Spanish-speaking parents were significantly more likely than English-speaking parents to believe that CPS-GT not being helpful (p < .001) and possibly causing personal distress (p = .002) were important considerations for deciding whether to obtain CPS-GT. Parents with less than four-year university education, income less than $75,000, or Medicaid (vs. private insurance) were significantly more likely to endorse that CPS-GT not being helpful was an important consideration for deciding whether to obtain CPS-GT (p < .001). Parents felt more strongly than patients that they understood what CPS-GT was (p = .01) and that parents should decide whether patients under 18 should receive CPS-GT (p = .002).

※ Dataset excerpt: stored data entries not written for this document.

(** * Incremental calendar synchronisation: a shallow embedding

    The development follows the TypeScript sources of the webhook-driven
    synchronisation engine:

    - [Db]                 (database.ts, class DatabaseService): user tokens,
      connection status and the sync-token store;
    - [Auth]               (auth.ts, class AuthService): acquisition of an
      authenticated client;
    - [MemoryCalendarSync] (memoryCalendarSync.ts): the downstream sink;
    - [WebhookHandler]     (webhookHandler.ts): orchestrator, incremental
      fetch, classifier and full sync;
    - [Dispatcher]         (webhookHandler.ts, processWebhookAsync): the
      in-flight registry, as a transition system over promises;
    - [Access]             (auth.ts, validateUserAccess): the access probe;
    - [Endpoint]           (webhookHandler.ts, handleCalendarWebhook) and
      [HttpTransport]      (http.ts, handleWebhookRequest and
      handleFullSync): the entry points.

    Asynchronous methods are embedded in a reader-state-exception monad over
    a [World] that holds the database tables and the chronological trace of
    every interaction with an external collaborator.  The collaborators
    themselves (PostgreSQL pool, Google APIs, the memory-vault HTTP service,
    the clock) are oracles gathered in an [Env]; the n-th call of a kind is
    answered by the oracle of that kind at index n.

    Part I holds the embedding, Part II the vocabulary of the properties,
    Part III concrete scenarios, Part IV the theorems about the
    synchronisation protocol and Part V further properties of the services
    and endpoints. *)

From Stdlib Require Import ZArith Ascii String DecimalString List Bool Lia.
From stdpp Require Import base option list gmap strings.
Import ListNotations.

Open Scope string_scope.

(** * Part I: the embedding *)

(** ** JavaScript values *)

Module Js.

(** A property typed [T | null | undefined]. *)
Inductive opt (A : Type) : Type :=
| Undefined
| Null
| Val (a : A).
Arguments Undefined {A}.
Arguments Null {A}.
Arguments Val {A} a.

Spanish-speaking parents and parents with lower socioeconomic statuses were more strongly influenced by the potential disadvantages of CPS-GT in CPS-GT decision-making. Parents felt more strongly than patients that parents should make CPS-GT decisions. Future studies should investigate mechanisms behind these differences and how to best support CPS-GT knowledge and decision-making.
癌症易感性综合征(CPS)影响约 10%的儿科癌症患者。基因检测(CPS-GT)有多种益处,但很少有研究描述过父母和儿童对 CPS-GT 决策的知识和态度。本研究检查了父母和患者对 CPS-GT 决策的知识和态度。
符合条件的参与者包括英语或西班牙语为母语的儿科癌症患儿的父母和在诊断或复发后 12 个月内年龄在 15-18 岁的儿科癌症患者。共有 75 名父母和 19 对父母-患者(N=94 名父母,77.7%为女性,43.6%为拉丁裔/西班牙裔/拉丁裔;19 名患者,31.6%为女性)完成了测量 CPS-GT 相关信念的调查。独立样本 t 检验比较了父母在社会人口统计学特征方面的反应和父母-患者在对子中的反应。
西班牙语父母比英语父母更有可能认为 CPS-GT 没有帮助(p<0.001)和可能导致个人困扰(p=0.002)是决定是否进行 CPS-GT 的重要考虑因素。受教育程度低于四年制大学、收入低于 75,000 美元或医疗补助(与私人保险相比)的父母更有可能认为 CPS-GT 没有帮助是决定是否进行 CPS-GT 的重要考虑因素(p<0.001)。父母比患者更强烈地认为他们理解 CPS-GT 是什么(p=0.01),并且父母应该决定 18 岁以下的患者是否应该接受 CPS-GT(p=0.002)。
西班牙语父母和社会经济地位较低的父母在 CPS-GT 决策中更受 CPS-GT 潜在劣势的影响。父母比患者更强烈地认为父母应该做出 CPS-GT 决策。未来的研究应该调查这些差异背后的机制以及如何最好地支持 CPS-GT 知识和决策。